TASK BRIEF
Would you please copy the part of the material below that opens with the line containing "Record ptp_hdr := PtpHdr" and closes with the line containing "Record ptp_announce_pdu := AnnouncePdu"? Copy it exactly, and only it.
┌──
(* ===== verification/GptpBmca.v ===== *)
(** * gPTP: priority vectors and Announce messages (gptp/bmca.c, common/ptp.h)

    The identities and priority vectors of the best master clock algorithm,
    their comparison as blocks of memory, and the layout of an Announce
    message.  The fields of 16 bits are the values a little-endian host loads,
    so their bytes in memory are in network order after [htons]. *)

From S2P Require Import Prelude.

(** ** Data (common/ptp.h, include/genavb/ptp.h) *)

Record ptp_clock_quality := ClockQuality {
  clock_class : Z;
  clock_accuracy : Z;
  offset_scaled_log_variance : Z;
}.
#[export] Instance eta_clock_quality : Eta ptp_clock_quality := λ r,
  ClockQuality (clock_class r) (clock_accuracy r) (offset_scaled_log_variance r).

(** A [struct ptp_clock_identity] is its eight bytes. *)
Record ptp_system_identity := SystemIdentity {
  priority_1 : Z;
  clock_quality : ptp_clock_quality;
  priority_2 : Z;
  clock_identity : list Z;
}.
#[export] Instance eta_system_identity : Eta ptp_system_identity := λ r,
  SystemIdentity (priority_1 r) (clock_quality r) (priority_2 r) (clock_identity r).

Record ptp_port_identity := PortIdentity { pid_clock_identity : list Z; pid_port_number : Z }.
#[export] Instance eta_port_identity : Eta ptp_port_identity := λ r,
  PortIdentity (pid_clock_identity r) (pid_port_number r).

Record ptp_priority_vector := PriorityVector {
  root_system_identity : ptp_system_identity;
  steps_removed : Z;
  source_port_identity : ptp_port_identity;
  port_number : Z;
}.
#[export] Instance eta_priority_vector : Eta ptp_priority_vector := λ r,
  PriorityVector (root_system_identity r) (steps_removed r) (source_port_identity r) (port_number r).

#[export] Instance clock_quality_eq_dec : EqDecision ptp_clock_quality.
Proof. solve_decision. Defined.
#[export] Instance system_identity_eq_dec : EqDecision ptp_system_identity.
Proof. solve_decision. Defined.
#[export] Instance port_identity_eq_dec : EqDecision ptp_port_identity.
Proof. solve_decision. Defined.
#[export] Instance priority_vector_eq_dec : EqDecision ptp_priority_vector.
Proof. solve_decision. Defined.

Definition MAX_PTLV_ENTRIES : nat := 16.
Definition PTP_TLV_TYPE_PATH_TRACE : Z := 0x0008.
Definition PTP_MSG_TYPE_ANNOUNCE : Z := 0xB.
Definition PTP_DOMAIN_MAJOR_SDOID : Z := 1.
Definition PTP_DOMAIN_0 : Z := 0.
Definition PTP_VERSION : Z := 2.
Definition PTP_MINOR_VERSION : Z := 1.
Definition PTP_CONTROL_ANNOUNCE : Z := 0.
Definition PTP_CONTROL_ANNOUNCE_2011 : Z := 5.
Definition PTP_FLAG_LEAP_61 : Z := 1.
Definition PTP_FLAG_LEAP_59 : Z := 2.
Definition PTP_FLAG_CURRENT_UTC_OFF_VALID : Z := 4.
Definition PTP_FLAG_PTP_TIMESCALE : Z := 8.
Definition PTP_FLAG_TIME_TRACEABLE : Z := 16.
Definition PTP_FLAG_FREQUENCY_TRACEABLE : Z := 32.

(** [struct ptp_hdr] without its reserved and correction fields. *)
Record ptp_hdr := PtpHdr {
  transport_specific : Z;
  msg_type : Z;
  version_ptp : Z;
  minor_version_ptp : Z;
  msg_length : Z;
  domain_number : Z;
  flags : Z;
  source_port_id : ptp_port_identity;
  sequence_id : Z;
  control : Z;
  log_msg_interval : Z;          (* signed *)
}.
#[export] Instance eta_ptp_hdr : Eta ptp_hdr := λ r,
  PtpHdr (transport_specific r) (msg_type r) (version_ptp r) (minor_version_ptp r) (msg_length r) (domain_number r)
    (flags r) (source_port_id r) (sequence_id r) (control r) (log_msg_interval r).

Record ptp_announce_pdu := AnnouncePdu {
  header : ptp_hdr;
  current_utc_offset : Z;
  grandmaster_priority1 : Z;
  grandmaster_clock_quality : ptp_clock_quality;
  grandmaster_priority2 : Z;
  grandmaster_identity : list Z;
  announce_steps_removed : Z;
  time_source : Z;
  tlv_type : Z;
  tlv_length_field : Z;
  path_sequence : list (list Z);
}.
#[export] Instance eta_announce_pdu : Eta ptp_announce_pdu := λ r,
  AnnouncePdu (header r) (current_utc_offset r) (grandmaster_priority1 r) (grandmaster_clock_quality r)
    (grandmaster_priority2 r) (grandmaster_identity r) (announce_steps_removed r) (time_source r) (tlv_type r)
    (tlv_length_field r) (path_sequence r).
└──
WORKED SOLUTION
Record ptp_hdr := PtpHdr {
  transport_specific : Z;
  msg_type : Z;
  version_ptp : Z;
  minor_version_ptp : Z;
  msg_length : Z;
  domain_number : Z;
  flags : Z;
  source_port_id : ptp_port_identity;
  sequence_id : Z;
  control : Z;
  log_msg_interval : Z;          (* signed *)
}.
#[export] Instance eta_ptp_hdr : Eta ptp_hdr := λ r,
  PtpHdr (transport_specific r) (msg_type r) (version_ptp r) (minor_version_ptp r) (msg_length r) (domain_number r)
    (flags r) (source_port_id r) (sequence_id r) (control r) (log_msg_interval r).

Record ptp_announce_pdu := AnnouncePdu {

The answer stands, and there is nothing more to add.